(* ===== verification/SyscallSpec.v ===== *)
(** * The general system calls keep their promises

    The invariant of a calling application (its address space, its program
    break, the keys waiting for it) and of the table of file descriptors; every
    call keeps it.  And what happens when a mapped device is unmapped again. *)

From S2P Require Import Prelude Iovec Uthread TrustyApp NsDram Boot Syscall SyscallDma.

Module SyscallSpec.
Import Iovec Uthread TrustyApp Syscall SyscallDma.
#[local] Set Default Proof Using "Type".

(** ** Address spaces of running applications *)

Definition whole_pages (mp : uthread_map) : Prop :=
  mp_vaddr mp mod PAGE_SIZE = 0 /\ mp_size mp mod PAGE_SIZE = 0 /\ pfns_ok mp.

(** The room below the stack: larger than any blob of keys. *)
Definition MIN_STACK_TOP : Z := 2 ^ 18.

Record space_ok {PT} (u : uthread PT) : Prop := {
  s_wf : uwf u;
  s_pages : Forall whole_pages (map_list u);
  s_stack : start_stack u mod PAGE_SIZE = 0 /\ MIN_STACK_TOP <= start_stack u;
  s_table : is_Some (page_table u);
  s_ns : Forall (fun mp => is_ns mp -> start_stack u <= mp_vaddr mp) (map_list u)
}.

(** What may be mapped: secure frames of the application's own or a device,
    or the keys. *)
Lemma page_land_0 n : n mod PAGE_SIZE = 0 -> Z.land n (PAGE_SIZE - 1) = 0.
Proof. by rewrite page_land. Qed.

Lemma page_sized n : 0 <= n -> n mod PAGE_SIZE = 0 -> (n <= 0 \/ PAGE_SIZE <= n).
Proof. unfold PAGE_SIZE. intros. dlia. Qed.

---

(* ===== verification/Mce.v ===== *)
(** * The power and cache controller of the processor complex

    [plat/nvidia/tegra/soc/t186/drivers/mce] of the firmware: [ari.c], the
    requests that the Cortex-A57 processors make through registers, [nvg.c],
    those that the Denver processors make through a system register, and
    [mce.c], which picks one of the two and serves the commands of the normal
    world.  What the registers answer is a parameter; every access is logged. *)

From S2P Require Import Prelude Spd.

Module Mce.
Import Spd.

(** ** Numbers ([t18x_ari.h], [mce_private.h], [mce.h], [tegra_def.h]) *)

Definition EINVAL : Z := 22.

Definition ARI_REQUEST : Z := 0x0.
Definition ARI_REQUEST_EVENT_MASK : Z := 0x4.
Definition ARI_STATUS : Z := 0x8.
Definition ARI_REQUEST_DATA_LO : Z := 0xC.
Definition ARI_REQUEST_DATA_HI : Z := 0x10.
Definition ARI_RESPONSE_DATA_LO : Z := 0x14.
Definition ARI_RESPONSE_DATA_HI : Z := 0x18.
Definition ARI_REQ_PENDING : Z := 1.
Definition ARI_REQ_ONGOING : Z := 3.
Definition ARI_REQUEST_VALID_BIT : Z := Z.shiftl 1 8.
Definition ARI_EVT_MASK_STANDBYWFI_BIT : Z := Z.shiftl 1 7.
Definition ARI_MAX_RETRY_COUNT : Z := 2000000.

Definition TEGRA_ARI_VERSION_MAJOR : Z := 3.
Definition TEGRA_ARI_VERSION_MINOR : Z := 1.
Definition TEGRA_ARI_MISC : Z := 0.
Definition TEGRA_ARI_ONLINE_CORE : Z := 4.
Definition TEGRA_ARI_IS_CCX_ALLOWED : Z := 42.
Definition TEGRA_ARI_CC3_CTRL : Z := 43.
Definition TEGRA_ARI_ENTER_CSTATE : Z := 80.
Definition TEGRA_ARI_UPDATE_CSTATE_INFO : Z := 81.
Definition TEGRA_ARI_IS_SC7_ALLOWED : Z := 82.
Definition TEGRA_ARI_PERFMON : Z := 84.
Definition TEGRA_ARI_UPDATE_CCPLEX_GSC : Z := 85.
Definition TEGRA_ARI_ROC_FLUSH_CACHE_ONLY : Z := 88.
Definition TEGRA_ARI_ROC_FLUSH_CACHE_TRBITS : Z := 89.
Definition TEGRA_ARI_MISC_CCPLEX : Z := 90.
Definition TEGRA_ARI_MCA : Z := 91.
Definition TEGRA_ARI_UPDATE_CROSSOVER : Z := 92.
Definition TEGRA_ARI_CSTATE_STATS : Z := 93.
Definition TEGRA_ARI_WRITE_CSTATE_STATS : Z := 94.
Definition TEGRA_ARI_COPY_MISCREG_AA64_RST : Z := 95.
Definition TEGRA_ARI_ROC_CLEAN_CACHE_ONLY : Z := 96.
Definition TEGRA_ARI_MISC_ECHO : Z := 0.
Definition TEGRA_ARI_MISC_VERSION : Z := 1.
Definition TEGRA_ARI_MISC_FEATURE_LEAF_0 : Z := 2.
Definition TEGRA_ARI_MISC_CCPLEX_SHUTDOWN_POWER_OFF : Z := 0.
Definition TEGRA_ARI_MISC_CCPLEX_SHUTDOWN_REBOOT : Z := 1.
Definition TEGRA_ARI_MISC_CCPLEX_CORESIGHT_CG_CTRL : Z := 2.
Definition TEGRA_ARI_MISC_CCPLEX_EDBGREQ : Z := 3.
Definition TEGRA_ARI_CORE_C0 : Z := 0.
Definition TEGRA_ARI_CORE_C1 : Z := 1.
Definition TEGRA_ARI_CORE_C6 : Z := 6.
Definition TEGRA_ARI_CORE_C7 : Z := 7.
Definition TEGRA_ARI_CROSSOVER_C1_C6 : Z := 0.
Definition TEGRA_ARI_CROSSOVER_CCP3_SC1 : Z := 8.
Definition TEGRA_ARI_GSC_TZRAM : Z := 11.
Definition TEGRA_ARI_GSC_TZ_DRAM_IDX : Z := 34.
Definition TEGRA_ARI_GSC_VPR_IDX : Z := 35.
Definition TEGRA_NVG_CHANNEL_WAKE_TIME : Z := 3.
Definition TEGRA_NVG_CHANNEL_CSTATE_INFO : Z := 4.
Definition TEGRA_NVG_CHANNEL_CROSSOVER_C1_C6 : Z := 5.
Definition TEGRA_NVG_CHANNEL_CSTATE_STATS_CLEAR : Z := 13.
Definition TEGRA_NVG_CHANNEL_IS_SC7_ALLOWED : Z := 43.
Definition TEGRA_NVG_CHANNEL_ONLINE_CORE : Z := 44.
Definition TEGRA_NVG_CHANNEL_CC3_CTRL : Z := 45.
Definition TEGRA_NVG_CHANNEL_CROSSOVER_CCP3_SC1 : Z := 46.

* * *

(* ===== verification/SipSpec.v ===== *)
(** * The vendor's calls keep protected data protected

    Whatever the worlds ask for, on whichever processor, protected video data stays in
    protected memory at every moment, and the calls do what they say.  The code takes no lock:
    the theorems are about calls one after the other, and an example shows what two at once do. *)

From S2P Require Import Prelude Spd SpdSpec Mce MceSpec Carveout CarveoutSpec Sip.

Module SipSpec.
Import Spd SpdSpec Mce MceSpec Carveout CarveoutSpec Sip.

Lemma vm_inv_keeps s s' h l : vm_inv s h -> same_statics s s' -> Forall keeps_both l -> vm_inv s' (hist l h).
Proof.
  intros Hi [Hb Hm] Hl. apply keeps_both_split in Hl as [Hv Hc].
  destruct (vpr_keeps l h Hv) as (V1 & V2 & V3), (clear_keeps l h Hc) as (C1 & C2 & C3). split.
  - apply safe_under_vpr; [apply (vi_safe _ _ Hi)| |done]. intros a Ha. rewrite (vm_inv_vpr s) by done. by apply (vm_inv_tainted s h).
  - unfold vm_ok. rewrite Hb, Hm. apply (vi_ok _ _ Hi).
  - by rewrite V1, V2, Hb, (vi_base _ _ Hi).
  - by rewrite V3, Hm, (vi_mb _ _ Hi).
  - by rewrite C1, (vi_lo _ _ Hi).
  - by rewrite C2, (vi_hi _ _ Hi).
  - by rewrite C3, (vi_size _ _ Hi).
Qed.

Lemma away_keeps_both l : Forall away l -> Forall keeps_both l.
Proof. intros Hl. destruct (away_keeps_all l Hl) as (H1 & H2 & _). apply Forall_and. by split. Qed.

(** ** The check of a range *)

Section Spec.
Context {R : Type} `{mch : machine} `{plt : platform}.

- Problem description: Repeat, word for word, the lines above between the line holding "Definition MIN_STACK_TOP : Z := 2 ^ 18." and the line holding "Proof. unfold PAGE_SIZE. intros. dlia. Qed.", inclusive; omit everything else.

- Answer for this exercise:
Definition MIN_STACK_TOP : Z := 2 ^ 18.

Record space_ok {PT} (u : uthread PT) : Prop := {
  s_wf : uwf u;
  s_pages : Forall whole_pages (map_list u);
  s_stack : start_stack u mod PAGE_SIZE = 0 /\ MIN_STACK_TOP <= start_stack u;
  s_table : is_Some (page_table u);
  s_ns : Forall (fun mp => is_ns mp -> start_stack u <= mp_vaddr mp) (map_list u)
}.

(** What may be mapped: secure frames of the application's own or a device,
    or the keys. *)
Lemma page_land_0 n : n mod PAGE_SIZE = 0 -> Z.land n (PAGE_SIZE - 1) = 0.
Proof. by rewrite page_land. Qed.

Lemma page_sized n : 0 <= n -> n mod PAGE_SIZE = 0 -> (n <= 0 \/ PAGE_SIZE <= n).
Proof. unfold PAGE_SIZE. intros. dlia. Qed.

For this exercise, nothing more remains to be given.